An Elegant Puzzle, in detail
An Elegant Puzzle is Will Larson's guide to the craft of engineering management, written from his experience leading engineering teams at Digg, Uber, and Stripe. The title reflects the book's central sensibility: most management problems are well-defined puzzles with multiple valid solutions, and the manager's job is to understand the constraints well enough to find the most elegant one.
The book is organized around the actual challenges engineering managers face rather than around inspirational principles. Larson writes about team sizing and dynamics, the difference between a team that's slowing down because it's too small and one that's slowing down because it's carrying technical debt, and why these require completely different interventions.
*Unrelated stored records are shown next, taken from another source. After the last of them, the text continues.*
Lemma best_for_step key l b pd :
  best_for key l b -> best_for key (l ++ [pd]) (pickStep key b pd).
Proof.
  destruct pd as [p d], b as [q od]. unfold best_for, pickStep. cbn [fst snd].
  intros (Hq & Hmax & Hsel).
  destruct (HasPrefix key p && (String.length q <? String.length p)%nat) eqn:Hc; cbn.
  - apply andb_true_iff in Hc as [Hp Hlen%Nat.ltb_lt]. repeat split; [done| | |].
    + intros p' d' [Hin|Hin]%elem_of_app Hpre; [specialize (Hmax _ _ Hin Hpre); lia|].
      apply list_elem_of_singleton in Hin as [= -> ->]. lia.
    + intros ->. cbn in Hlen. lia.
    + apply elem_of_app. right. by apply list_elem_of_singleton.
  - apply andb_false_iff in Hc. repeat split; [done| |].
    + intros p' d' [Hin|Hin]%elem_of_app Hpre; [by eapply Hmax|].
      apply list_elem_of_singleton in Hin as [= -> ->].
      destruct Hc as [Hc|Hc]; [congruence|]. apply Nat.ltb_ge in Hc. lia.
    + destruct od; [|done]. destruct Hsel. split; [done|]. apply elem_of_app. by left.
Qed.

Lemma best_for_foldl key l : best_for key l (foldl (pickStep key) (""%string, None) l).
Proof.
  induction l as [|pd l IH] using rev_ind.
  - split; [done|]. split; [|done]. by intros ?? ?%elem_of_nil.
  - rewrite foldl_app. by apply best_for_step.
Qed.

(** The best prefix is unique, so it determines the decoder of a map. *)
Lemma best_for_unique key l1 l2 b1 b2 :
  NoDup l1.*1 -> l1 ≡ₚ l2 -> best_for key l1 b1 -> best_for key l2 b2 -> b1.2 = b2.2.
Proof.
  destruct b1 as [p1 o1], b2 as [p2 o2]. unfold best_for. cbn.
  intros Hnd Hp (Hp1 & Hm1 & Hs1) (Hp2 & Hm2 & Hs2).
  destruct o1 as [d1|], o2 as [d2|]; [| | |done].
  - destruct Hs1 as [_ Hin1], Hs2 as [_ Hin2].
    rewrite <-Hp in Hin2. rewrite Hp in Hin1.
    pose proof (Hm2 _ _ Hin1 Hp1). pose proof (Hm1 _ _ Hin2 Hp2).
    assert (p1 = p2) as -> by (eapply HasPrefix_same_length; [done..|lia]).
    rewrite <-Hp in Hin1. f_equal. by apply (assoc_functional l1 p2).
  - destruct Hs1 as [Hne Hin1]. rewrite Hp in Hin1. pose proof (Hm2 _ _ Hin1 Hp1). subst p2.
    destruct p1; cbn in *; [done|lia].
  - destruct Hs2 as [Hne Hin2]. rewrite <-Hp in Hin2. pose proof (Hm1 _ _ Hin2 Hp2). subst p1.
    destruct p2; cbn in *; [done|lia].
Qed.
End decoders.

(** Go traverses the decoder map in no particular order; the decoder
    chosen does not depend on it, and it is the one registered under the
    longest non-empty prefix of the key (a decoder registered for the empty
    prefix is never chosen). *)
Theorem decoder_longest_prefix {V} (s : Store V) (key : string) (l : list (string * TypeDecoder V)) :
  l ≡ₚ map_to_list (decoders s) ->
  pickDecoder key l = pickDecoder key (map_to_list (decoders s)) /\
  match pickDecoder key l with
  | Some d => exists p, decoders s !! p = Some d /\ p <> ""%string /\ HasPrefix key p = true /\
      forall q, is_Some (decoders s !! q) -> HasPrefix key q = true ->
        (String.length q <= String.length p)%nat
  | None => forall q, is_Some (decoders s !! q) -> HasPrefix key q = true -> q = ""%string
  end.
Proof.
  intros Hp. unfold pickDecoder. split.
  - eapply best_for_unique; [| |apply best_for_foldl|apply best_for_foldl]; [|done].
    rewrite Hp. apply NoDup_fst_map_to_list.
  - pose proof (best_for_foldl key l) as (Hpre & Hmax & Hsel).
    destruct (foldl (pickStep key) (""%string, None) l) as [p [d|]]; cbn in *.
    + destruct Hsel as [Hne Hin]. rewrite Hp in Hin. exists p.
      repeat split; [by apply elem_of_map_to_list|done..|].
      intros q [dq Hq] Hqp. eapply (Hmax q dq); [|done]. rewrite Hp. by apply elem_of_map_to_list.
    + subst p. intros q [dq Hq] Hqp.
      assert ((q, dq) ∈ l) as Hin by (rewrite Hp; by apply elem_of_map_to_list).
      pose proof (Hmax _ _ Hin Hqp). destruct q; [done|cbn in *; lia].
Qed.

Definition two_decoders : Store string :=
  mkStore ∅ 0 0 false false
    (<["a"%string := fun _ => Some "short"%string]>
      (<["ab"%string := fun _ => Some "long"%string]> ∅)).

Lemma decoder_longest_prefix_witness :
  (pickDecoder "abc" (rev (map_to_list (decoders two_decoders))) =
   pickDecoder "abc" (map_to_list (decoders two_decoders))) /\
  (pickDecoder "abc" (map_to_list (decoders two_decoders)) ≫= fun d => d ""%string) = Some "long"%string.
Proof.
  split; [|reflexivity].
  apply (decoder_longest_prefix two_decoders "abc"%string).
  symmetry. apply Permutation_rev.
Defined.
He offers a model of team states — falling behind, treading water, repaying debt, innovating — and argues that misdiagnosing the state leads managers to apply the wrong fix.
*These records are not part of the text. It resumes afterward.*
(** A leader that goes on, with its call kept open. *)
Lemma inv_lead s c t p p' f id :
  inv s -> wf c -> threads s !! t = Some p -> leads p = Some id -> leads p' = Some id ->
  registered p' = registered p ->
  (forall cl, done cl = false -> done (f cl) = false) -> (forall cl, recorded p cl -> recorded p' (f cl)) ->
  inv (goto (with_cache (with_call s id f) c) t p').
Proof.
  intros [Hc Hr Hi Hu Ho Hl Hf Hw] Hwf Ht Hp Hp' Hreg Hdone Hrec. split; cbn; try done.
  - intros x q k i Hx Hq. apply lookup_insert_Some in Hx as [[-> <-]|[_ Hx]]; [|eauto].
    apply (Hr x p); congruence.
  - intros k i Hk. destruct (Hi k i Hk) as (x & q & Hx & Hq).
    destruct (decide (t = x)) as [->|].
    + exists x, p'. rewrite lookup_insert_eq. split; [done|]. congruence.
    + exists x, q. by rewrite lookup_insert_ne.
  - intros x y q r i Hx Hy Hq Hr'.
    apply lookup_insert_Some in Hx as [[<- <-]|[? Hx]]; apply lookup_insert_Some in Hy as [[<- <-]|[? Hy]];
      try done; [apply (Hu t y p r i)|apply (Hu x t q p i)|apply (Hu x y q r i)]; congruence.
  - intros x q i Hx Hq. apply lookup_insert_Some in Hx as [[<- <-]|[Hne Hx]].
    + rewrite Hp' in Hq. injection Hq as <-. destruct (Ho t p id Ht Hp) as (cl & Hcl & Hd & Hrcl).
      exists (f cl). rewrite lookup_alter_eq, Hcl. split_and!; auto.
    + destruct (Ho x q i Hx Hq) as (cl & Hcl & Hd & Hrcl). exists cl.
      rewrite lookup_alter_ne; [done|]. intros <-. apply Hne. by eapply Hu.
  - intros i cl Hcl Hd. destruct (decide (i = id)) as [->|Hne].
    + exists t, p'. by rewrite lookup_insert_eq.
    + rewrite lookup_alter_ne in Hcl by done. destruct (Hl i cl Hcl Hd) as (x & q & Hx & Hq).
      exists x, q. rewrite lookup_insert_ne; [done|]. intros <-. congruence.
  - intros i Hi'. apply Hf. destruct (decide (i = id)) as [->|Hne].
    + by rewrite lookup_alter_eq, fmap_is_Some in Hi'.
    + by rewrite lookup_alter_ne in Hi'.
  - intros x i Hx. apply lookup_insert_Some in Hx as [[<- ->]|[Hne Hx]]; [done|].
    specialize (Hw x i Hx). destruct (decide (i = id)) as [->|]; [|by rewrite lookup_alter_ne].
    rewrite lookup_alter_eq. by apply fmap_is_Some.
Qed.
A significant portion of the book covers organizational design at scale: how to structure teams to reduce coordination costs, how to think about platforms versus product teams, how to handle the political dynamics of growing an engineering organization without losing engineering quality. Larson is unusually frank about the gap between what organizations say they value and what they actually reward.
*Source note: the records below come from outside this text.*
Lemma mark_drops p id m t k scope c n u c1 n1 hasCtx m' keys n2 out h c' n' key :
  MarkWithTTL clock p id m t k scope (c, n) = (u, (c1, n1)) ->
  (0 < t)%Z -> legalKey p id = true -> (scope = CooldownScopeModel -> m <> "" /\ m' = m) ->
  (n1 <= n2)%nat -> AsFilter clock hasCtx p m' keys (c1, n2) = ((out, h), (c', n')) ->
  (clock n' < clock n + t)%Z -> k_ID key = id -> key ∉ out.
Proof.
  intros Hm Ht Hl Hscope Hn Hf Hend Hid Hin.
  assert (askable p id m scope = true) as Hask.
  { unfold askable. rewrite Hl. cbn [andb]. apply negb_true_iff, andb_false_iff.
    unfold OrDefault. destruct (String.eqb_spec scope CooldownScopeModel) as [->|]; [|by left].
    right. apply String.eqb_neq. by apply Hscope. }
  apply MarkWithTTL_spec in Hm as [-> Hcd]; [|done..].
  apply AsFilter_spec in Hf as (_ & _ & _ & _ & Hall & _). rewrite Forall_forall in Hall.
  specialize (Hall key Hin). rewrite Hid in Hall. revert Hall. unfold suppressed_at. rewrite Hl. cbn [andb].
  assert (active c1 (clock n') (markKey p id m scope) = true) as Ha.
  { unfold active. rewrite Hcd, lookup_insert_eq. cbn. by apply bool_decide_eq_true. }
  unfold markKey, OrDefault in Ha. destruct (String.eqb_spec scope CooldownScopeModel) as [->|Hsc].
  - destruct (Hscope eq_refl) as [Hne ->]. cbn in Ha.
    rewrite Ha, (proj2 (String.eqb_neq m "") Hne), orb_true_r. done.
  - cbn in Ha. by rewrite Ha.
Qed.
The final section addresses personal effectiveness: how to manage a large team without becoming a bottleneck, how to write well enough that your decisions travel through the organization without you in the room, and how to build a career that survives company transitions. The book is more useful for engineering managers than for general management, but the thinking on organizational systems applies more broadly. Larson writes in a dense, essay-like style that rewards slow reading and re-reading over the weekend before a difficult quarter.
The big ideas
- 1.
Teams move through four states: falling behind, treading water, repaying debt, and innovating. Each state requires a different intervention, and misdiagnosing the state leads to the wrong fix.
- 2.
Hiring into a team that's falling behind often slows it down further before it speeds up. Adding headcount doesn't solve problems that stem from technical debt or unclear ownership.
- 3.
Organizational design is about reducing coordination costs. The fewer dependencies a team has, the more it can ship. Structure should serve shipping, not org chart aesthetics.